TASK OBJECTIVE.
Output the lines below exactly, please, from the first line until the line with "(SubstDrivesAndExecute_launch env fuel", counting both.

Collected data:

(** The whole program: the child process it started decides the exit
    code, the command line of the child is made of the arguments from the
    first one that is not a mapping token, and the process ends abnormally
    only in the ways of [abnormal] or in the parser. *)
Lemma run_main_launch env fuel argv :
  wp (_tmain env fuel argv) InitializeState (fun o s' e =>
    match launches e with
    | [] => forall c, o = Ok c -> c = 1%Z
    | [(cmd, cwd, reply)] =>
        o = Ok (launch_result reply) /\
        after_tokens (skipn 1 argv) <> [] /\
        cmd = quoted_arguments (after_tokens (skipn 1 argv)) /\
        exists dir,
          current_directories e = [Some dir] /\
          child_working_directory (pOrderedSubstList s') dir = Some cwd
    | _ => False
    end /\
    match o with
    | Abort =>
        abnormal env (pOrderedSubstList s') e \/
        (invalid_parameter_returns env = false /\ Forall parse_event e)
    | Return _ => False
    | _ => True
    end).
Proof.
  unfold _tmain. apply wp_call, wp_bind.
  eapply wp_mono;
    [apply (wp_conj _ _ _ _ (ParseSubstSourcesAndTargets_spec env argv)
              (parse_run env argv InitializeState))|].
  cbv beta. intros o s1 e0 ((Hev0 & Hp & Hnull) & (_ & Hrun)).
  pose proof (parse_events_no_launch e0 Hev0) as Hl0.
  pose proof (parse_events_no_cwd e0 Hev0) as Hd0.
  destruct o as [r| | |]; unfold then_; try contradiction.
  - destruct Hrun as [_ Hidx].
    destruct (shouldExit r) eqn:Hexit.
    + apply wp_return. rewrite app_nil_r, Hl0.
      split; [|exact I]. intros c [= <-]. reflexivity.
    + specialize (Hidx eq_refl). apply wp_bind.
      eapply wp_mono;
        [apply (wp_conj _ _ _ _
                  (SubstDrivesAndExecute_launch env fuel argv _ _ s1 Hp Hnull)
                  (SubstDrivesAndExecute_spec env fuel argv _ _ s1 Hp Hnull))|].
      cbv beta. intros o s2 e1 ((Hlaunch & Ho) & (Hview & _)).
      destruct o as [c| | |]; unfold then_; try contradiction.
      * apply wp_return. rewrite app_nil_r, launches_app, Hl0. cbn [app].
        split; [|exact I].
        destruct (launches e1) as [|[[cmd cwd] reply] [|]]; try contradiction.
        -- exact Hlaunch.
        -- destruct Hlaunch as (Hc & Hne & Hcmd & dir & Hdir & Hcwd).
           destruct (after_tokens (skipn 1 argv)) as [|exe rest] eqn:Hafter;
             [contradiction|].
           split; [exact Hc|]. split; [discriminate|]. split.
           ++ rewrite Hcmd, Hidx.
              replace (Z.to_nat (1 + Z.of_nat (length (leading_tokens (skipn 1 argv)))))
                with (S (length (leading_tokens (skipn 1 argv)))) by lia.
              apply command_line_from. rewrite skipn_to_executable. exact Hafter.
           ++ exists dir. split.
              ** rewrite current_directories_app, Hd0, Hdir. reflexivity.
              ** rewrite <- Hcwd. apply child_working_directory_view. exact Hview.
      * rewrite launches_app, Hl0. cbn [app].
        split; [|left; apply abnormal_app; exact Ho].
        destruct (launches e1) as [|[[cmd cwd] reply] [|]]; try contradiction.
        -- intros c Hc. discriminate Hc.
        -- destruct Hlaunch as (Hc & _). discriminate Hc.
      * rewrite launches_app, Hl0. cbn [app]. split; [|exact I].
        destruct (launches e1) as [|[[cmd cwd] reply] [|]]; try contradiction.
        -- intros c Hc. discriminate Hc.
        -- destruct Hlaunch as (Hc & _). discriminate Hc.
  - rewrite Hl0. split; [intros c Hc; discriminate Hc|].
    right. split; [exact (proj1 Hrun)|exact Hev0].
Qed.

EXERCISE RESPONSE.
(** The whole program: the child process it started decides the exit
    code, the command line of the child is made of the arguments from the
    first one that is not a mapping token, and the process ends abnormally
    only in the ways of [abnormal] or in the parser. *)
Lemma run_main_launch env fuel argv :
  wp (_tmain env fuel argv) InitializeState (fun o s' e =>
    match launches e with
    | [] => forall c, o = Ok c -> c = 1%Z
    | [(cmd, cwd, reply)] =>
        o = Ok (launch_result reply) /\
        after_tokens (skipn 1 argv) <> [] /\
        cmd = quoted_arguments (after_tokens (skipn 1 argv)) /\
        exists dir,
          current_directories e = [Some dir] /\
          child_working_directory (pOrderedSubstList s') dir = Some cwd
    | _ => False
    end /\
    match o with
    | Abort =>
        abnormal env (pOrderedSubstList s') e \/
        (invalid_parameter_returns env = false /\ Forall parse_event e)
    | Return _ => False
    | _ => True
    end).
Proof.
  unfold _tmain. apply wp_call, wp_bind.
  eapply wp_mono;
    [apply (wp_conj _ _ _ _ (ParseSubstSourcesAndTargets_spec env argv)
              (parse_run env argv InitializeState))|].
  cbv beta. intros o s1 e0 ((Hev0 & Hp & Hnull) & (_ & Hrun)).
  pose proof (parse_events_no_launch e0 Hev0) as Hl0.
  pose proof (parse_events_no_cwd e0 Hev0) as Hd0.
  destruct o as [r| | |]; unfold then_; try contradiction.
  - destruct Hrun as [_ Hidx].
    destruct (shouldExit r) eqn:Hexit.
    + apply wp_return. rewrite app_nil_r, Hl0.
      split; [|exact I]. intros c [= <-]. reflexivity.
    + specialize (Hidx eq_refl). apply wp_bind.
      eapply wp_mono;
        [apply (wp_conj _ _ _ _
                  (SubstDrivesAndExecute_launch env fuel argv _ _ s1 Hp Hnull)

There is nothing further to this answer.